The mental health guide to going back to school: ‘Don’t promise all will be okay’

Adolescent psychotherapist Colman Noctor recommends providing as many ‘knowns’ as possible

While the return to school after the long summer holidays is just par for the course for many children, it’s a source of stress and anxiety for others — and even more so after the damaging disruption of school closures in recent years.

It’s something child and adolescent psychotherapist Colman Noctor is very conscious of. “There has definitely been an increase in attendance issues since the last few years of lockdowns,” he says. “Social distancing, pods and mask-wearing impacted on the relationship that children and teens formed with the school-going experience. The developmental delays are also evident as we see many children struggling with the expectations that the school environment is placing on them.”

You can promise your children that, no matter what happens, you as the parent will do what you can to resolve it

For some children, school closures provided a belief that school attendance was not “imperative”, Noctor says. “Avoidance became a viable option or coping strategy, but this is a poor coping strategy and is also an unsustainable one. Many teens on the periphery of the education system have especially struggled to reintegrate and re-engage.”

Anxiety is a fear of the unknown, Noctor explains, and for that reason he recommends providing as many “knowns” as possible before the return.


“Ask them what they’re worried about,” he advises. “Transitioning to secondary school can be particularly anxiety-provoking. This is anticipation anxiety and often subsides after commencing in the new environment.”
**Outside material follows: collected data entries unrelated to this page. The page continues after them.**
(** A message that carries no ballot. *)
Lemma sendable_no_ballot r m :
  mFrom m = id r → 0 ≤ mTerm m → ballot m = None → ¬ leader_type (mType m) →
  (mType m = MsgVoteResp → mReject m = true) → sendable r m.
Proof.
  intros ? ? Hb ? Hr. split; [constructor; try done|].
  - rewrite Hb. done.
  - intros E E'. specialize (Hr E). congruence.
  - intros v t c. by rewrite Hb.
Qed.

(** A message that carries the ballot of the node's current term. *)
Lemma sendable_ballot r m c :
  mFrom m = id r → 1 ≤ Term r → mTerm m = Term r → ballot m = Some (id r, Term r, c) →
  Vote r = c → c ≠ NoNode → (mType m = MsgVoteResp → Req (mTo m) (Term r)) →
  ¬ leader_type (mType m) → sendable r m.
Proof.
  intros ? H1 HT Hb HV Hc HR Hl. split; [constructor; try done|].
  - lia.
  - rewrite Hb. intros v t c' [= <- <- <-]. split_and!; auto.
  - intros E _. rewrite HT. auto.
  - intros v t c'. rewrite Hb. intros [= <- <- <-]. done.
Qed.

Lemma wp_recordVote i g r :
  wp True (recordVote i g)
    (λ _ r', frame r r' ∧ Term r' = Term r ∧ Vote r' = Vote r ∧ state r' = state r ∧
             ∀ v, votes r' !! v = Some true → votes r !! v = Some true ∨ (v = i ∧ g = true)) r.
Proof.
  unfold recordVote. wp_go. destruct (votes r !! i) eqn:E; wp_go.
  - split_and!; [constructor|..]; auto.
  - split_and!; [constructor|..]; auto. simpl. intros v Hv.
    apply lookup_insert_Some in Hv as [[-> ->]|[_ Hv]]; auto.
Qed.

(** Recording a ballot that was granted, or any answer of a pre-vote. *)
Lemma recordVote_stepped i g r :
  VI r → (state r = StateCandidate → g = true → i = id r ∨ G (Term r) i) →
  wp True (recordVote i g) (λ _ r', stepped r r' ∧ frame r r' ∧ state r' = state r ∧ Term r' = Term r ∧ Vote r' = Vote r) r.
Proof.
  intros [] Hi. eapply wp_mono; [apply wp_recordVote|].
  intros ? r' (Hf & HT & HV & Hs & Hv). split_and!; try done.
  split; [apply frame_evo; [done|lia|congruence]|]. destruct Hf. constructor.
  - lia.
  - rewrite Hs, HT, HV, f_id0. done.
  - rewrite Hs, HT, f_id0. intros Hc v [?|[-> ->]]%Hv; auto.
  - unfold quorum. rewrite Hs, HT, f_peers0, f_id0. done.
Qed.

Lemma tally_quorum r :
  VI r → state r = StateCandidate → quorum r ≤ tallyGranted r →
  ∃ Q : gset Z, quorum r ≤ Z.of_nat (size Q) ∧ ∀ v, v ∈ Q → v = id r ∨ G (Term r) v.
Proof.
  intros Hv Hc Ht. exists (dom (filter (λ kv, kv.2 = true) (votes r))). split.
  - unfold tallyGranted in Ht. by rewrite size_dom.
  - intros v Hv'. apply elem_of_dom in Hv' as [b [E Eb]%map_lookup_filter_Some].
    simpl in Eb. subst b. by apply (vi_cand _ Hv).
Qed.

(** A candidate with a quorum of ballots becomes leader. *)
Lemma becomeLeader_stepped r :
  VI r → state r = StateCandidate → quorum r ≤ tallyGranted r →
  wp True becomeLeader (λ _ r', stepped r r' ∧ 1 ≤ Term r') r.
Proof.
  intros Hv Hc Ht. destruct (vi_self _ Hv) as [Hself H1]; [auto|].
  destruct (tally_quorum r Hv Hc Ht) as (Q & HQ & HG).
  eapply wp_mono; [apply wp_becomeLeader|].
  intros [] r' (r1 & Hf & HT & HV & Hs & Hq).
  assert (VI r1).
  { destruct Hf. constructor.
    - lia.
    - rewrite HV, HT, f_id0. done.
    - congruence.
    - intros _. exists Q. unfold quorum. rewrite f_peers0, HT, f_id0. done. }
  assert (evo r r1) by (apply frame_evo; [done|lia|congruence]).
  split; [split|].
  - transitivity r1; [done|]. apply quiet_evo; [done|lia].
  - by apply (quiet_VI r1).
  - rewrite (q_Term _ _ Hq). lia.
Qed.

Lemma wp_sendVoteRequests t vt r :
  (t = MsgVote ∧ vt = Term r ∧ 1 ≤ vt ∧ Vote r = id r ∧ id r ≠ NoNode) ∨ (t = MsgPreVote ∧ 0 ≤ vt) →
  VI r → wp True (sendVoteRequests t vt) (λ _, stepped r) r.
Proof.
  intros Ht Hv. unfold sendVoteRequests. wp_go.
  apply (wp_forM _ _ _ (λ r', evo r r' ∧ keep r r')).
  - split; [reflexivity|apply keep_refl].
  - intros i r' _ [He Hk]. destruct (i =? id r); [by wp_go|].
    eapply wp_mono; [apply wp_send|].
    + destruct Hk. destruct Ht as [(-> & -> & Ht & HV & Hid)|(-> & Ht)]; unfold stamped; simpl.
      * rewrite (proj2 (Z.eqb_neq _ _)) by lia. simpl.
        apply (sendable_ballot _ _ (id r')); simpl; try congruence; try lia.
        { unfold ballot. simpl. congruence. }
        by intros [?|[?|?]].
      * assert (¬ leader_type MsgPreVote) by (by intros [?|[?|?]]).
        destruct (_ =? _); simpl; by apply sendable_no_ballot.
    + intros [] r'' [He' Hk']. split; [by transitivity r'|by apply (keep_trans r r')].
  - intros r' [He Hk]. split; [done|by apply (keep_VI r)].
Qed.

Lemma solicitVotes_Vote_stepped r :
  VI r → state r = StateCandidate → id r ≠ NoNode →
  wp True (solicitVotes_Vote (Term r)) (λ _, stepped r) r.
Proof.
  intros Hv Hc Hid. unfold solicitVotes_Vote. wp_go.
  eapply wp_mono; [apply recordVote_stepped; auto|].
  intros ? r1 ([He Hv1] & Hf & Hs & HT & HV). wp_go.
  destruct (Z.leb_spec (quorum r1) (tallyGranted r1)).
  - eapply wp_mono; [apply becomeLeader_stepped; congruence|].
    intros [] r' ([He' Hv'] & _). split; [by transitivity r1|done].
  - rewrite <-HT. eapply wp_mono; [apply wp_sendVoteRequests; [left|done]|].
    + destruct (vi_self _ Hv1) as [Hself H1]; [rewrite Hs; auto|].
      split_and!; try done. by rewrite (f_id _ _ Hf).
    + intros [] r' [He' Hv']. split; [by transitivity r1|done].
Qed.

(** The step from pre-candidate (or follower) to candidate. *)
Lemma elect_stepped r :
  VI r → id r ≠ NoNode → Term r + 1 < u64_mod →
  wp True (becomeCandidate;; r ← get; solicitVotes_Vote (Term r)) (λ _, stepped r) r.
Proof.
  intros Hv Hid Hb. pose proof (vi_term _ Hv). wp_go.
  eapply wp_mono; [apply wp_becomeCandidate|].
  intros [] r1 (Hf & HT & HV & Hs & Hvs). wp_go. u64_simpl.
  assert (VI r1).
  { destruct Hf. constructor.
    - lia.
    - intros _. split; [congruence|lia].
    - intros _ v. rewrite Hvs, lookup_empty. done.
    - congruence. }
  assert (evo r r1) by (apply frame_evo; [done|lia..]).
  eapply wp_mono; [apply solicitVotes_Vote_stepped; [done..|by rewrite (f_id _ _ Hf)]|].
  intros [] r' [He' Hv']. split; [by transitivity r1|done].
Qed.

Lemma campaign_stepped r :
  VI r → id r ≠ NoNode → Term r + 1 < u64_mod →
  wp True campaign (λ _, stepped r) r.
Proof.
  intros Hv Hid Hb. pose proof (vi_term _ Hv). unfold campaign. wp_go. destruct (cPreVote (cfg r)).
  - wp_go. eapply wp_mono; [apply wp_becomePreCandidate|].
    intros [] r1 (Hf & HT & HV & Hs). wp_go. unfold solicitVotes. rewrite decide_True by done.
    assert (VI r1) by (constructor; try lia; rewrite Hs; naive_solver).
    assert (evo r r1) by (apply frame_evo; [done|lia|congruence]).
    wp_go. eapply wp_mono; [apply recordVote_stepped; [done|congruence]|].
    intros ? r2 ([He2 Hv2] & Hf2 & Hs2 & HT2 & HV2). wp_go.
    assert (evo r r2) by by transitivity r1.
    destruct (_ <=? _).
    + eapply wp_mono; [apply elect_stepped; [done| |lia]|].
      { by rewrite (f_id _ _ Hf2), (f_id _ _ Hf). }
      intros [] r' [??]. split; [by transitivity r2|done].
    + eapply wp_mono; [apply wp_sendVoteRequests; [right|done]|].
      { split; [done|]. apply w64_range. }
      intros [] r' [??]. split; [by transitivity r2|done].
  - by apply elect_stepped.
Qed.

Lemma tick_stepped r :
  VI r → id r ≠ NoNode → Term r + 1 < u64_mod → wp True tick (λ _, stepped r) r.
Proof.
  intros Hv Hid Hb. unfold tick. wp_go. case_decide as Hs.
  { apply quiet_step; [apply quiet_tickHeartbeat|done|]. by apply (vi_self _ Hv); auto. }
  unfold tickElection. wp_go. set (r1 := set_electionElapsed _ r).
  assert (evo r r1) by (apply frame_evo; [done|simpl; lia|done]).
  assert (VI r1) by by apply (keep_VI r).
  destruct (_ && _); wp_go; [|done]. set (r2 := set_electionElapsed _ r1).
  assert (evo r1 r2) by (apply frame_evo; [done|simpl; lia|done]).
  eapply wp_mono; [apply campaign_stepped; [by apply (keep_VI r1)|done..]|].
  intros [] r' [??]. split; [|done]. transitivity r1; [done|by transitivity r2].
Qed.

(** ** [Step] *)

(** Falling back to follower in the current or in a newer term. *)
Lemma becomeFollower_stepped t l r :
  VI r → Term r ≤ t →
  wp True (becomeFollower t l) (λ _ r', stepped r r' ∧ Term r' = t ∧ state r' = StateFollower ∧ id r' = id r) r.
Proof.
  intros Hv Ht. eapply wp_mono; [apply wp_becomeFollower|].
  intros [] r' (Hf & HT & HV & Hs & _). split_and!; [split|done|done|apply Hf].
  - apply frame_evo; [done|lia|]. intros E _. rewrite HV. unfold vote_after.
    destruct (Z.eqb_spec (Term r) t); [done|lia].
  - pose proof (vi_term _ Hv). constructor; rewrite ?Hs; [lia|naive_solver..].
Qed.

(** The term conditions [Step] establishes before it looks at the role. *)
Definition term_checked (m : Message) (r : raft S) : Prop :=
  (¬ (mType m = MsgPreVote ∨ mType m = MsgPreVoteResp) → mTerm m = Term r ∨ mTerm m = 0) ∧
  (state r = StatePreCandidate → Term r + 1 < u64_mod).

Ltac type_cases m := destruct (mType m) eqn:Hty; try done.

Lemma grant_stepped m r :
  VI r → wf_in m → id r ≠ NoNode → mType m = MsgVote → mTerm m = Term r →
  (Vote r = mFrom m ∨ Vote r = NoNode) →
  stepped r (set_electionElapsed 0 (set_Vote (mFrom m) r)).
Proof.
  intros Hv Hw Hid Hty Ht Hcan. set (r' := set_electionElapsed _ _).
  assert (He : evo r r').
  { apply frame_evo; [done|done|]. simpl. intros _ Hn. destruct Hcan; congruence. }
  split; [done|]. destruct Hv as [v1 v2 v3 v4]. constructor; simpl.
  - done.
  - intros Hs. destruct (v2 Hs) as [E ?]. split; [|done]. destruct Hcan; congruence.
  - exact v3.
  - exact v4.
Qed.

(** Refusals, and every answer to a pre-vote. *)
Lemma sendable_resp r t i t0 b :
  t = MsgVoteResp ∧ b = true ∨ t = MsgPreVoteResp → 0 ≤ t0 →
  sendable r (set_mFrom (id r) (set_mTerm t0 (set_mReject b (Msg t i)))).
Proof.
  intros Ht H0. apply sendable_no_ballot; simpl; try done.
  - destruct Ht as [[-> ->]| ->]; done.
  - destruct Ht as [[-> _]| ->]; intros [?|[?|?]]; done.
  - intros ->. destruct Ht as [[_ ->]|?]; done.
Qed.

Lemma stamped_resp r t i b t0 :
  t = MsgVoteResp ∨ t = MsgPreVoteResp → 0 ≤ Term r → 0 ≤ t0 →
  ∃ t1, 0 ≤ t1 ∧ (t = MsgVoteResp → t0 = 0 → t1 = Term r) ∧
    stamped r (set_mTerm t0 (set_mReject b (Msg t i))) =
    set_mFrom (id r) (set_mTerm t1 (set_mReject b (Msg t i))).
Proof.
  intros Ht HT H0. unfold stamped. simpl. destruct (Z.eqb_spec t0 0) as [->|]; simpl.
  - destruct Ht as [-> | ->]; simpl.
    + exists (Term r). done.
    + exists 0. done.
  - exists t0. done.
Qed.

Lemma handleVoteRequest_stepped m r :
  VI r → wf_in m → id r ≠ NoNode → (mType m = MsgVote → mTerm m = Term r) →
  mType m = MsgVote ∨ mType m = MsgPreVote →
  wp True (handleVoteRequest m) (λ _, stepped r) r.
Proof.
  intros Hv Hw Hid Ht Hty. pose proof (vi_term _ Hv) as HT. unfold handleVoteRequest. wp_go.
  destruct Hty as [Hty|Hty]; rewrite Hty; wp_go.
  - rewrite !decide_False by done. specialize (Ht Hty). destruct (w_vote _ Hw Hty) as [H1 HReq].
    destruct (stamped_resp r MsgVoteResp (mFrom m) true 0) as (t1 & Ht1 & _ & E); [auto|lia..|].
    apply wp_when; intros Hg; wp_go.
    + apply andb_true_iff in Hg as [Hg Hu]. rewrite Hg, Hu. simpl.
      rewrite (proj2 (Z.ltb_ge _ _)) in Hg by lia. rewrite orb_false_r in Hg.
      assert (Hcan : Vote r = mFrom m ∨ Vote r = NoNode).
      { apply orb_true_iff in Hg as [Hg|Hg]; [left; lia|right].
        apply andb_true_iff in Hg as [Hg _]. unfold NoNode in *. lia. }
      destruct (grant_stepped m r) as [He Hv']; [done..|]. set (r1 := set_electionElapsed _ _) in *.
      eapply wp_mono; [apply wp_send_stepped; [done|]|].
      * apply (sendable_ballot _ _ (mFrom m)); simpl; try done; [lia|apply Hw| |by intros [?|[?|?]]].
        intros _. by rewrite <-Ht.
      * intros [] r' [??]. split; [by transitivity r1|done].
    + rewrite Hg. simpl. apply wp_send_stepped; [done|].
      change (Msg MsgVoteResp (mFrom m)) with (set_mTerm 0 (Msg MsgVoteResp (mFrom m))).
      change (set_mReject true (set_mTerm 0 ?x)) with (set_mTerm 0 (set_mReject true x)).
      rewrite E. apply sendable_resp; auto.
  - rewrite !decide_True by done. apply wp_send_stepped; [done|].
    destruct (stamped_resp r MsgPreVoteResp (mFrom m) (negb (a && (Term r <? mTerm m))) (mTerm m)) as (t1 & Ht1 & _ & E);
      [auto|lia|apply Hw|].
    rewrite E. apply sendable_resp; auto.
Qed.

Lemma rejectInLease_stepped m r : VI r → wf_in m → wp True (rejectInLease m) (λ _, stepped r) r.
Proof.
  intros Hv Hw. unfold rejectInLease. wp_go. pose proof (vi_term _ Hv). pose proof (w_nonneg _ Hw).
  case_decide; apply wp_send_stepped; try done.
  - destruct (stamped_resp r MsgPreVoteResp (mFrom m) true (mTerm m)) as (t1 & ? & _ & ->); auto.
    apply sendable_resp; auto.
  - destruct (stamped_resp r MsgVoteResp (mFrom m) true (Term r)) as (t1 & ? & _ & ->); auto.
    apply sendable_resp; auto.
Qed.

Lemma stepCandidateVote_stepped m r :
  VI r → id r ≠ NoNode → term_checked m r → state r = StateCandidate ∨ state r = StatePreCandidate →
  (state r = StateCandidate → mReject m = false → G (Term r) (mFrom m)) →
  wp True (stepCandidateVote m) (λ _, stepped r) r.
Proof.
  intros Hv Hid [_ Ha] Hs HG. unfold stepCandidateVote. wp_go.
  eapply wp_mono; [apply recordVote_stepped; [done|]|].
  { intros Hc Hr. right. apply HG; [done|]. by apply negb_true_iff. }
  intros ? r1 ([He Hv1] & Hf & Hs1 & HT & HV). wp_go.
  assert (Hseq : ∀ r', stepped r1 r' → stepped r r').
  { intros r' [??]. split; [by transitivity r1|done]. }
  destruct (Z.leb_spec (quorum r1) (tallyGranted r1)).
  - case_decide as Hp.
    + eapply wp_mono; [apply (elect_stepped r1); [done| |]|].
      * by rewrite (f_id _ _ Hf).
      * rewrite HT. apply Ha. congruence.
      * intros []. exact Hseq.
    + assert (state r1 = StateCandidate) by (rewrite Hs1 in *; by destruct Hs).
      wp_go. eapply wp_mono; [by apply becomeLeader_stepped|].
      intros [] r2 ([He2 Hv2] & HT2). eapply wp_mono; [by apply quiet_step; [apply quiet_bcastAppend|..]|].
      intros [] r' [??]. apply Hseq. split; [by transitivity r2|done].
  - destruct (_ <=? _); wp_go; [|by apply Hseq].
    eapply wp_mono; [by apply becomeFollower_stepped|]. intros [] r' [? _]. by apply Hseq.
Qed.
Noctor suggests taking “a measured approach in terms of the August run-in. Don’t over-ham it, or go on about it, that just agitates anxiety. But don’t have it as an ambush for them in September either.

“Try not to promise that all will be okay, because you can’t guarantee that. But you can promise that no matter what happens, you as the parent will do what you can to resolve it.”

For students with additional needs, Noctor suggests a similar approach but to include reassurances that any additional requirements, such as learning aids, will be sourced for them. Some may need reassurance that these won’t make them “stand out”, that its purpose is to support them.